D’abord, ce serait de prendre conscience de ces fameuses injonctions, des risques qui vont avec et de poser ensemble des pratiques éthiques. Produire des contenus, c’est à la fois la responsabilité individuelle de porter une parole (quelle qu’elle soit), une responsabilité écologique et cognitive de plus en plus, et une responsabilité collective d’influence sur l'opinion publique (IA génératives, fake news, etc.). Poser un cadre éthique aux contenus passe à la fois par une conscientisation de cette responsabilité. Comprendre que chaque contenu que nous produisons a un impact. Il faut réfléchir à cet impact avant de produire quoi que ce soit, que ce soit un post ou une œuvre cinématographique.

Ensuite, ça passe par de la pédagogie. Il faut comprendre les mécaniques qui régissent les plateformes dont nous nous servons. Savoir quels sont les risques qu'il y a à s'en servir. Penser avant de publier. Ça s'apprend dès les bancs de l'école et dans les foyers. Ça passe ensuite par l'encadrement des pratiques. Je suis un fervent partisan de la réglementation. L'histoire nous a montré qu'il ne faut pas attendre une quelconque réforme volontaire des acteurs du numériques. Leur modèle fondé essentiellement sur l'économie de l'attention est délétère mais c'est lui qui assure leur prospérité et leur pouvoir. Il n'y pas de raison objective qu'ils en changent. Il n'y a que par la contrainte qu'on peut les faire changer.

Réglementer internet ne fonctionne pourtant pas.

La réglementation européenne sur les services numériques a déjà fait bouger des lignes. Rappelez-vous aussi de la RGPD qui a fait des émules dans pas mal d'autres pays. Donc faire plier - en partie - les géants du numérique, c’est possible même s’ils s’adaptent très vite. Cependant, chercher à réglementer le réseau est compliqué, car cela se joue hors sol à l'échelle mondiale, avec des règles qui ne sont pas communes et sur un terrain technologique qui est celui des acteurs du numérique et pas celui du régulateur.

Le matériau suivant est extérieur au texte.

Lemma parent_left i : parent (left_child i) = i.
Proof.
  unfold parent, left_child. replace (i * 2 + 1 - 1) with (i * 2) by lia.
  apply Nat.div_mul. lia.
Qed.
Lemma parent_right i : parent (left_child i + 1) = i.
Proof.
  unfold parent, left_child. replace (i * 2 + 1 + 1 - 1) with (1 + i * 2) by lia.
  rewrite Nat.div_add by lia. done.
Qed.

Lemma less_done es i j a b :
  es !! i = Some a → es !! j = Some b → less es i j = Done (entry_less a b).
Proof. unfold less, entry_at, expect_o. by intros -> ->. Qed.

Lemma swap_done es i j a b :
  i ≠ j → es !! i = Some a → es !! j = Some b →
  ∃ es', swap es i j = Done es' ∧ es' ≡ₚ es ∧ length es' = length es ∧
         es' !! i = Some b ∧ es' !! j = Some a ∧
         (∀ k, k ≠ i → k ≠ j → es' !! k = es !! k).
Proof.
  intros Hij Ha Hb. unfold swap, entry_at, expect_o. rewrite Ha, Hb. simpl.
  eexists. split; [done|].
  pose proof (lookup_lt_Some _ _ _ Ha). pose proof (lookup_lt_Some _ _ _ Hb).
  split_and!.
  - by apply Permutation_insert_swap.
  - by rewrite !length_insert.
  - rewrite list_lookup_insert_ne by done. by apply list_lookup_insert_eq.
  - apply list_lookup_insert_eq. by rewrite length_insert.
  - intros k ??. by rewrite !list_lookup_insert_ne.
Qed.

Lemma swap_up_parts es es' i a b :
  0 < i → hole es i → below es i →
  es !! i = Some a → es !! parent i = Some b → entry_less a b = true →
  es' !! i = Some b → es' !! parent i = Some a →
  (∀ k, k ≠ i → k ≠ parent i → es' !! k = es !! k) →
  hole es' (parent i) ∧ below es' (parent i).
Proof.
  intros Hi [H1 H2] Hb Ha' Hb' Hlt Hes'i Hes'p Hk.
  pose proof (parent_lt i Hi) as Hpi. apply entry_less_le in Hlt as Hle.
  split; [split|].
  - intros j Hj Hjp Hpj. pose proof (parent_lt j Hj).
    assert (j ≠ i) by (intros ->; done).
    destruct (decide (parent j = i)) as [Hpji|Hpji]; intros x y Hx Hy.
    + rewrite Hpji, Hes'i in Hx. simplify_eq. rewrite Hk in Hy by done.
      by apply (H2 j Hj eq_refl Hi).
    + rewrite Hk in Hx, Hy by done. by apply (H1 j).
  - intros j Hj Hpj Hp x y Hx Hy. pose proof (parent_lt _ Hp). pose proof (parent_lt _ Hj).
    rewrite Hk in Hx by lia. destruct (decide (j = i)) as [->|].
    + simplify_eq. apply (H1 (parent i)); [done|lia|lia|done|done].
    + rewrite Hk in Hy by lia. apply entry_le_trans with b.
      * apply (H1 (parent i)); [done|lia|lia|done|done].
      * apply (H1 j); [done|done|lia|by rewrite Hpj|done].
  - intros j Hj Hpj x y Hx Hy. pose proof (parent_lt _ Hj). rewrite Hes'p in Hx. simplify_eq.
    destruct (decide (j = i)) as [->|]; [by simplify_eq|].
    rewrite Hk in Hy by lia. apply entry_le_trans with b; [done|].
    apply (H1 j); [done|done|lia|by rewrite Hpj|done].
Qed.

Lemma sift_up_spec fuel es i :
  i < fuel → i < length es → hole es i → below es i →
  ∃ es', sift_up fuel es i = Done es' ∧ heap es' ∧ es' ≡ₚ es.
Proof.
  revert es i. induction fuel as [|fuel IH]; intros es i Hf Hl Hh Hb; [lia|]. simpl.
  destruct (decide (0 < i)) as [Hi|Hi].
  2:{ exists es. split_and!; [done| |done]. apply (heap_of_parts es i); [done|done|]. intros ?. lia. }
  pose proof (parent_lt i Hi) as Hpi.
  destruct (lookup_lt_is_Some_2 es i Hl) as [a Ha].
  destruct (lookup_lt_is_Some_2 es (parent i)) as [b Hb']; [lia|].
  rewrite (less_done _ _ _ _ _ Ha Hb'). simpl.
  destruct (entry_less a b) eqn:Hlt.
  - destruct (swap_done es i (parent i) a b) as (es1 & Hs & Hperm & Hlen & ? & ? & ?); [lia|done|done|].
    rewrite Hs. simpl.
    destruct (swap_up_parts es es1 i a b) as [Hh1 Hb1]; try done.
    destruct (IH es1 (parent i)) as (es' & He & Hheap & Hp); [lia|lia|done|done|].
    exists es'. split_and!; [done|done|by rewrite Hp].
  - exists es. split_and!; [done| |done]. apply (heap_of_parts es i); [done|done|].
    intros _ x y Hx Hy. by simplify_eq.
Qed.

Lemma swap_down_parts es es' i best a b :
  parent best = i → 0 < best → hole es i → above es i →
  (∀ j, 0 < j → parent j = i → le_at es best j) →
  es !! i = Some a → es !! best = Some b → entry_less b a = true →
  es' !! i = Some b → es' !! best = Some a →
  (∀ k, k ≠ i → k ≠ best → es' !! k = es !! k) →
  hole es' best ∧ above es' best.
Proof.
  intros Hpb Hbest [H1 H2] Ha Hmin Hea Heb Hlt Hes'i Hes'b Hk.
  pose proof (parent_lt _ Hbest) as Hlb. apply entry_less_le in Hlt as Hle.
  split; [split|].
  - intros j Hj Hjb Hpj x y Hx Hy. pose proof (parent_lt _ Hj).
    destruct (decide (j = i)) as [->|].
    + rewrite Hk in Hx by lia. rewrite Hes'i in Hy. simplify_eq. by apply (H2 best).
    + rewrite (Hk j) in Hy by done. destruct (decide (parent j = i)) as [Hji|].
      * rewrite Hji, Hes'i in Hx. simplify_eq. by apply (Hmin j).
      * rewrite Hk in Hx by done. by apply (H1 j).
  - intros j Hj Hpj _ x y Hx Hy. pose proof (parent_lt _ Hj).
    rewrite Hpb, Hes'i in Hx. simplify_eq. rewrite Hk in Hy by lia.
    apply (H1 j); [done|lia|lia|done|done].
  - intros _ x y Hx Hy. rewrite Hpb in Hx. by simplify_eq.
Qed.

Lemma best_child es i :
  left_child i < length es →
  ∃ best, (if decide (left_child i + 1 < length es) then
             b ← less es (left_child i + 1) (left_child i);
             mret (if (b : bool) then left_child i + 1 else left_child i)
           else mret (left_child i)) = Done best ∧
    best < length es ∧ 0 < best ∧ parent best = i ∧
    ∀ j, 0 < j → parent j = i → le_at es best j.
Proof.
  intros Hl. assert (0 < left_child i) by (unfold left_child; lia).
  destruct (lookup_lt_is_Some_2 es _ Hl) as [l Hel].
  case_decide as Hr.
  - destruct (lookup_lt_is_Some_2 es _ Hr) as [r Her].
    rewrite (less_done _ _ _ _ _ Her Hel). simpl.
    exists (if entry_less r l then left_child i + 1 else left_child i). split; [done|].
    destruct (entry_less r l) eqn:Hrl; split_and!; try done; try lia;
      eauto using parent_left, parent_right.
    all: intros j Hj [->| ->]%parent_children; try done; intros x y Hx Hy; simplify_eq;
      eauto using entry_le_refl, entry_less_le.
  - exists (left_child i). split_and!; try done; eauto using parent_left.
    intros j Hj [->| ->]%parent_children; try done; intros x y Hx Hy.
    + simplify_eq. apply entry_le_refl.
    + apply lookup_lt_Some in Hy. lia.
Qed.

Lemma sift_down_spec fuel es i :
  length es - i < fuel → i < length es → hole es i → above es i →
  ∃ es', sift_down fuel es i = Done es' ∧ heap es' ∧ es' ≡ₚ es.
Proof.
  revert es i. induction fuel as [|fuel IH]; intros es i Hf Hl Hh Ha; [lia|]. cbn [sift_down].
  destruct (decide (length es ≤ left_child i)) as [Hge|Hlt].
  { exists es. split_and!; [done| |done]. apply (heap_of_parts es i); [done| |done].
    intros j Hj [->| ->]%parent_children x y Hx Hy; try done; apply lookup_lt_Some in Hy; lia. }
  destruct (best_child es i) as (best & Hbest & Hbl & Hb0 & Hpb & Hmin); [lia|].
  rewrite Hbest. simpl. pose proof (parent_lt _ Hb0).
  destruct (lookup_lt_is_Some_2 es i Hl) as [a Hea].
  destruct (lookup_lt_is_Some_2 es best Hbl) as [b Heb].
  rewrite (less_done _ _ _ _ _ Heb Hea). simpl.
  destruct (entry_less b a) eqn:Hba.
  - destruct (swap_done es i best a b) as (es1 & Hs & Hperm & Hlen & ? & ? & ?); [lia|done|done|].
    rewrite Hs. simpl.
    destruct (swap_down_parts es es1 i best a b) as [Hh1 Ha1]; try done.
    destruct (IH es1 best) as (es' & He & Hheap & Hp); [lia|lia|done|done|].
    exists es'. split_and!; [done|done|by rewrite Hp].
  - exists es. split_and!; [done| |done]. apply (heap_of_parts es i); [done| |done].
    intros j Hj Hpj x y Hx Hy. simplify_eq. apply entry_le_trans with b; [done|].
    by apply (Hmin j).
Qed.
Definition assert_current_running (id : ThreadId) (operation : string) : W unit :=
  home ← with_sched (λ s, thread_home_cpu s (tid_index id));
  st ← with_sched (λ s, cpu_state_for s home);
  assert_that (bool_decide (cs_current st = Some id))
              ("sched: " +:+ operation +:+ " requires the current running thread");;
  matches ← gets (λ w, thread_matches (w_sched w) id);
  assert_that matches ("sched: " +:+ operation +:+ " requires the current running thread");;
  state ← with_sched (λ s, thread_state s (tid_index id));
  assert_that (bool_decide (state = Running))
              ("sched: " +:+ operation +:+ " requires the current running thread").

(** ** Cross-CPU ingress *)

Definition request_scheduler_ipi (cpu : CpuId) : W unit :=
  pending ← with_sched (λ s, expect_o (scheduler_ipi_pending s !! cpu) "sched: invalid scheduler IPI CPU");
  if pending : bool then mret tt
  else
    sched_modify (λ s, set_ipi_pending (<[cpu := true]> (scheduler_ipi_pending s)) s);;
    notify_scheduler E cpu.

Definition publish_remote_ready (id : ThreadId) (cpu : CpuId) : W unit :=
  queue ← with_sched (λ s, expect_o (remote_ready s !! cpu) "sched: invalid remote-ready CPU");
  assert_that (negb (bool_decide (id ∈ rq_items queue))) "sched: duplicate remote-ready publication";;
  assert_that (negb (bool_decide (length (rq_items queue) = rq_capacity queue)))
              "sched: remote-ready ingress capacity exhausted";;
  sched_modify (λ s, set_remote_ready
    (alter (λ q, set_rq_items (rq_items q ++ [id]) q) cpu (remote_ready s)) s);;
  request_scheduler_ipi cpu.

Fixpoint drain_remote_ready (fuel : nat) : W unit :=
  match fuel with
  | 0 => panic "sched: ingress drain bound"
  | S fuel' =>
      queue ← with_sched (λ s, remote_ready_for s (e_cpu E));
      match rq_items queue with
      | [] => mret tt
      | id :: rest =>
          sched_modify (λ s, set_remote_ready
            (alter (set_rq_items rest) (e_cpu E) (remote_ready s)) s);;
          matches ← gets (λ w, thread_matches (w_sched w) id);
          assert_that matches "sched: stale or invalid remote-ready entry";;
          t ← with_sched (λ s, thread_at s (tid_index id));
          assert_that (bool_decide (t_state t = Ready)) "sched: stale or invalid remote-ready entry";;
          assert_that (bool_decide (t_home_cpu t = e_cpu E)) "sched: stale or invalid remote-ready entry";;
          ready_push_back id;;
          drain_remote_ready fuel'
      end
  end.

(** The ingress holds at most its capacity, which bounds the drain loop. *)
Definition consume_scheduler_ipi : W unit :=
  was_pending ← with_sched (λ s, ipi_pending_for s (e_cpu E));
  sched_modify (λ s, set_ipi_pending (<[e_cpu E := false]> (scheduler_ipi_pending s)) s);;
  queue ← with_sched (λ s, remote_ready_for s (e_cpu E));
  assert_that (was_pending || bool_decide (rq_items queue = []))
              "sched: remote-ready ingress lost its scheduler notification";;
  drain_remote_ready (S (length (rq_items queue))).

(** ** Publication *)

Definition take_free_slot : W (option nat) :=
  free ← gets (λ w, free_slots (lifecycle (w_sched w)));
  match free with
  | [] => mret None
  | id :: rest => sched_modify (set_free_slots rest);; mret (Some id)
  end.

Je pars du principe que le talon d’achille des plateformes, ce sont justement les contenus qui restent pour l'instant de notre ressort. Nous sommes donc susceptibles, collectivement, de dire ce que nous voulons en faire. On le voit depuis quelques mois avec la réglementation autour des influenceurs. L'arrivée des IA génératives risque de changer les choses.

Et au-delà d’une éventuelle réglementation qui prendra du temps, nous pouvons déjà nous conscientiser, nous auto-réguler et éduquer les nouvelles générations aux règles éthiques des contenus.